Corollary btoa_injective (s1 s2 : string) :
  Js.btoa s1 = Js.btoa s2 -> s1 = s2.
Proof.
  intros H. apply (f_equal Js.atob) in H. rewrite !atob_btoa in H.
  now injection H.
Qed.

Lemma truthy_spec (v : option string) :
  Js.truthy v = true <-> exists s, v = Some s /\ s <> EmptyString.
Proof.
  split.
  - destruct v as [[|c s]|]; simpl; try discriminate.
    intros _. exists (String c s). split; [reflexivity | discriminate].
  - intros [s [-> Hs]]. destruct s; [contradiction | reflexivity].
Qed.

Lemma truthy_some (s : string) :
  s <> EmptyString -> Js.truthy (Some s) = true.
Proof. destruct s; [contradiction | reflexivity]. Qed.

Lemma or_undefined_none (v : option string) :
  Js.or_undefined v = None <-> Js.truthy v = false.
Proof.
  unfold Js.or_undefined. destruct (Js.truthy v) eqn:E.
  - split; [|discriminate]. intros ->. discriminate E.
  - split; reflexivity.
Qed.

Lemma truthy_or_undefined (v : option string) :
  Js.truthy (Js.or_undefined v) = Js.truthy v.
Proof. destruct v as [[|c s]|]; reflexivity. Qed.

Lemma or_empty_or_undefined (v : option string) :
  Js.or_empty v = Js.or_empty (Js.or_undefined v).
Proof. destruct v as [[|c s]|]; reflexivity. Qed.

Lemma truthy_or_empty (v : option string) :
  Js.truthy (Some (Js.or_empty v)) = Js.truthy v.
Proof. destruct v as [[|c s]|]; reflexivity. Qed.

(** ** Configuration accessors (src/types/env.ts) *)

Lemma getEnvNumber_reads (key : EnvKey) (fallback : Z) :
  reads_knob (fun env => getEnvNumber env key fallback) key fallback.
Proof.
  intros env. unfold getEnvNumber.
  repeat split.
  - intros value parsed Hk Hp. now rewrite Hk, Hp.
  - intros Hk. now rewrite Hk.
  - intros Hk. now rewrite Hk.
  - intros value Hk Hp. now rewrite Hk, Hp.
Qed.

(** C9.  Each configuration accessor returns the base-10 integer parse of
    its environment variable when that variable is a string that parses
    to a number, and otherwise (absent, not a string, or parsing to NaN)
    its fallback: 50000 for the character limit, 20 for the default page
    size, 100 for the maximum page size. *)
Theorem config_accessors_read_env_or_fallback :
  reads_knob getCharacterLimit CHARACTER_LIMIT 50000
  /\ reads_knob getDefaultPageSize DEFAULT_PAGE_SIZE 20
  /\ reads_knob getMaxPageSize MAX_PAGE_SIZE 100.
Proof.
  repeat split; apply getEnvNumber_reads.
Qed.

Lemma config_accessors_witness :
  getCharacterLimit sample_env = 1234
  /\ getDefaultPageSize sample_env = 20
  /\ getMaxPageSize sample_env = 100.
Proof.
  destruct config_accessors_read_env_or_fallback as [Hc [Hd Hm]].
  split; [|split].
  - apply (proj1 (Hc sample_env) "1234" 1234); reflexivity.
  - apply (proj2 (proj2 (proj2 (Hd sample_env))) "many"); reflexivity.
  - apply (proj1 (proj2 (Hm sample_env))); reflexivity.
Defined.

(** ** Credential parsing and validation (src/types/env.ts) *)

Lemma provided_truthy (v : option string) :
  provided v <-> Js.truthy v = true.
Proof. symmetry. apply truthy_spec. Qed.

Lemma not_provided_truthy (v : option string) :
  ~ provided v <-> Js.truthy v = false.
Proof.
  rewrite provided_truthy. destruct (Js.truthy v); split; intros H;
    try reflexivity; try discriminate; try (exfalso; now apply H).
Qed.

Lemma parse_depends_on_provided_values (r1 r2 : Request) :
  same_but_empty (headers r1) (headers r2) ->
  parseTenantCredentials r1 = parseTenantCredentials r2.
Proof.
  intros H. unfold parseTenantCredentials.
  rewrite (or_empty_or_undefined (headers_get (headers r1) _)).
  rewrite (or_empty_or_undefined (headers_get (headers r2) _)).
  now rewrite !H.
Qed.

(** The credentials that [parseTenantCredentials] builds never hold an
    empty string in an optional field. *)
Lemma parsed_fields_are_provided_or_absent (request : Request) :
  let c := parseTenantCredentials request in
  email c <> Some EmptyString
  /\ apiToken c <> Some EmptyString
  /\ accessToken c <> Some EmptyString.
Proof.
  simpl. unfold Js.or_undefined.
  repeat split;
    match goal with
    | |- (if Js.truthy ?v then _ else _) <> _ =>
        destruct v as [[|ch st]|]; simpl; discriminate
    end.
Qed.

(** C10.  [parseTenantCredentials] maps an empty X-Jira-Email,
    X-Jira-API-Token or X-Jira-Access-Token to the absent value and a
    missing X-Jira-Domain to the empty string; so headers that are
    present but empty are treated exactly as missing ones, and a request
    whose headers are all empty, or that gives no domain (only an OAuth
    token, say), or a domain but neither API token nor OAuth token (only
    an email, say), is rejected by [validateCredentials]. *)
Theorem empty_headers_count_as_missing :
  (forall request : Request,
      (headers_get (headers request) "X-Jira-Email" = Some EmptyString ->
       email (parseTenantCredentials request) = None)
      /\ (headers_get (headers request) "X-Jira-API-Token" = Some EmptyString ->
          apiToken (parseTenantCredentials request) = None)
      /\ (headers_get (headers request) "X-Jira-Access-Token" = Some EmptyString ->
          accessToken (parseTenantCredentials request) = None)
      /\ (headers_get (headers request) "X-Jira-Domain" = None ->
          domain (parseTenantCredentials request) = EmptyString))
  /\ (forall r1 r2 : Request,
         same_but_empty (headers r1) (headers r2) ->
         parseTenantCredentials r1 = parseTenantCredentials r2
         /\ validateCredentials (parseTenantCredentials r1)
            = validateCredentials (parseTenantCredentials r2))
  /\ (forall request : Request,
         headers_get (headers request) "X-Jira-Domain" = Some EmptyString ->
         headers_get (headers request) "X-Jira-Email" = Some EmptyString ->
         headers_get (headers request) "X-Jira-API-Token" = Some EmptyString ->
         headers_get (headers request) "X-Jira-Access-Token" = Some EmptyString ->
         validateCredentials (parseTenantCredentials request)
         = Throw (Error missing_domain_message))
  /\ (forall request : Request,
         ~ provided (headers_get (headers request) "X-Jira-Domain") ->
         validateCredentials (parseTenantCredentials request)
         = Throw (Error missing_domain_message))
  /\ (forall request : Request,
         provided (headers_get (headers request) "X-Jira-Domain") ->
         ~ provided (headers_get (headers request) "X-Jira-API-Token") ->
         ~ provided (headers_get (headers request) "X-Jira-Access-Token") ->
         validateCredentials (parseTenantCredentials request)
         = Throw (Error missing_credentials_message)).
Proof.
  split; [|split; [|split; [|split]]].
  - intros request. simpl. repeat split; intros ->; reflexivity.
  - intros r1 r2 H. split.
    + now apply parse_depends_on_provided_values.
    + now rewrite (parse_depends_on_provided_values r1 r2 H).
  - intros request Hd _ _ _.
    unfold validateCredentials, parseTenantCredentials.
    cbn [domain email apiToken accessToken].
    now rewrite Hd.
  - intros request Hd. apply not_provided_truthy in Hd.
    unfold validateCredentials, parseTenantCredentials.
    cbn [domain email apiToken accessToken].
    now rewrite truthy_or_empty, Hd.
  - intros request Hd Ht Ha.
    apply provided_truthy in Hd.
    apply not_provided_truthy in Ht. apply not_provided_truthy in Ha.
    unfold validateCredentials, parseTenantCredentials.
    cbn [domain email apiToken accessToken].
    rewrite truthy_or_empty, Hd, !truthy_or_undefined, Ht, Ha.
    now rewrite andb_false_r.
Qed.

Lemma all_empty_same_as_none :
  same_but_empty (headers all_empty_request) (headers no_header_request).
Proof.
  intros name. unfold headers_get.
  cbn [all_empty_request no_header_request headers filter map].
  unfold header_named. cbn [fst snd].
  generalize (Js.toLowerCase name). intros n.
  change (Js.toLowerCase "X-Jira-Domain") with "x-jira-domain".
  change (Js.toLowerCase "X-Jira-Email") with "x-jira-email".
  change (Js.toLowerCase "X-Jira-API-Token") with "x-jira-api-token".
  change (Js.toLowerCase "X-Jira-Access-Token") with "x-jira-access-token".
  destruct (String.eqb_spec "x-jira-domain" n) as [<-|Hd]; [reflexivity|].
  destruct (String.eqb_spec "x-jira-email" n) as [<-|He]; [reflexivity|].
  destruct (String.eqb_spec "x-jira-api-token" n) as [<-|Ht]; [reflexivity|].
  destruct (String.eqb_spec "x-jira-access-token" n) as [<-|Ha]; reflexivity.
Qed.

Lemma empty_headers_witness :
  parseTenantCredentials all_empty_request
  = parseTenantCredentials no_header_request
  /\ validateCredentials (parseTenantCredentials all_empty_request)
     = Throw (Error missing_domain_message)
  /\ validateCredentials (parseTenantCredentials oauth_only_request)
     = Throw (Error missing_domain_message)
  /\ validateCredentials (parseTenantCredentials email_only_request)
     = Throw (Error missing_credentials_message).
Proof.
  destruct empty_headers_count_as_missing as [_ [Hsame [Hall [Ho He]]]].
  split; [|split; [|split]].
  - apply (Hsame all_empty_request no_header_request).
    apply all_empty_same_as_none.
  - apply Hall; reflexivity.
  - apply Ho. intros [s [H _]]. discriminate H.
  - apply He.
    + exists "acme". split; [reflexivity | discriminate].
    + intros [s [H _]]. discriminate H.
    + intros [s [H _]]. discriminate H.
Defined.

◆ ◆ ◆ ◆ ◆

Requirement: Each line of the material that contains the string "discriminate" has to be copied out.

Reply:
  - destruct v as [[|c s]|]; simpl; try discriminate.
    intros _. exists (String c s). split; [reflexivity | discriminate].
  - split; [|discriminate]. intros ->. discriminate E.
    try reflexivity; try discriminate; try (exfalso; now apply H).
        destruct v as [[|ch st]|]; simpl; discriminate
  - apply Ho. intros [s [H _]]. discriminate H.
    + exists "acme". split; [reflexivity | discriminate].
    + intros [s [H _]]. discriminate H.
    + intros [s [H _]]. discriminate H.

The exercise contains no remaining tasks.